### Brief
Here are the records. Write out exactly the lines between the one holding "eapply asks_bind; [apply (Hmap _ _ (fun _" and the one holding "intros upds Hu.", inclusive.

### Recorded information
========================================

Lemma TranslProcessUpdate_does uri t ctx :
  does (only_asks (on_behalf (caller ctx))) (TranslProcessUpdate tl uri t ctx) (fun _ => True).
Proof.
  eapply asks_bind; [apply set_request_does|]. intros r Hr.
  eapply (asks_bind _ _ _ (fun _ => True)); [by apply asks|]. intros [e|] _; [|by apply asks_ret].
  destruct (tl_NotFound e); [|by apply asks_lift].
  eapply (asks_bind _ _ _ (fun _ => True)); [by apply asks|]. intros e' _. apply fail_of_does.
Qed.

Lemma TranslProcessBulk_does `{RangeOrder} ds rs us prefix ctx :
  does (only_asks (on_behalf (caller ctx))) (TranslProcessBulk tl ds rs us prefix ctx) (fun _ => True).
Proof.
  unfold TranslProcessBulk. eapply asks_bind; [apply get_context_does|]. intros [rc ctx'] (Hrc & _ & _).
  eapply asks_bind; [apply client_version_does|]. intros v Hv.
  pose proof (origin_is_from ctx rc v Hrc Hv) as Ho.
  assert (forall (A : Type) (p : A -> option Path) (pl : A -> string) l,
    does (only_asks (on_behalf (caller ctx)))
      (mapS (fun a => bulk_request prefix (origin_of rc v) (p a) (pl a)) l)
      (Forall (fun r => is_from (caller ctx) (sr_origin r)))) as Hmap.
  { intros A p pl l. eapply does_weaken; [|apply (asks_mapS _ _ _ (fun _ r => is_from (caller ctx) (sr_origin r)))].
    - intros ys Hys. by induction Hys; constructor.
    - intros a. eapply (asks_bind _ _ _ (fun _ => True)); [by apply asks_lift|].
      intros uri _. by apply asks_ret. }
  eapply asks_bind; [apply (Hmap _ _ (fun _ => ""))|]. intros dels Hd.
  eapply asks_bind; [apply (Hmap _ _ (fun u => body (u_Val u)))|]. intros reps Hr.
  eapply asks_bind; [apply (Hmap _ _ (fun u => body (u_Val u)))|]. intros upds Hu.
  eapply (asks_bind _ _ _ (fun _ => True)).
  { apply asks; [|done]. simpl. by rewrite !Forall_app. }
  intros [resp err] _.
  do 3 (eapply asks_bind; [apply log_responses_does|]; intros _ _).
  destruct err; [by apply asks_lift|by apply asks_ret].
Qed.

========================================

### Output for this task
  eapply asks_bind; [apply (Hmap _ _ (fun _ => ""))|]. intros dels Hd.
  eapply asks_bind; [apply (Hmap _ _ (fun u => body (u_Val u)))|]. intros reps Hr.
  eapply asks_bind; [apply (Hmap _ _ (fun u => body (u_Val u)))|]. intros upds Hu.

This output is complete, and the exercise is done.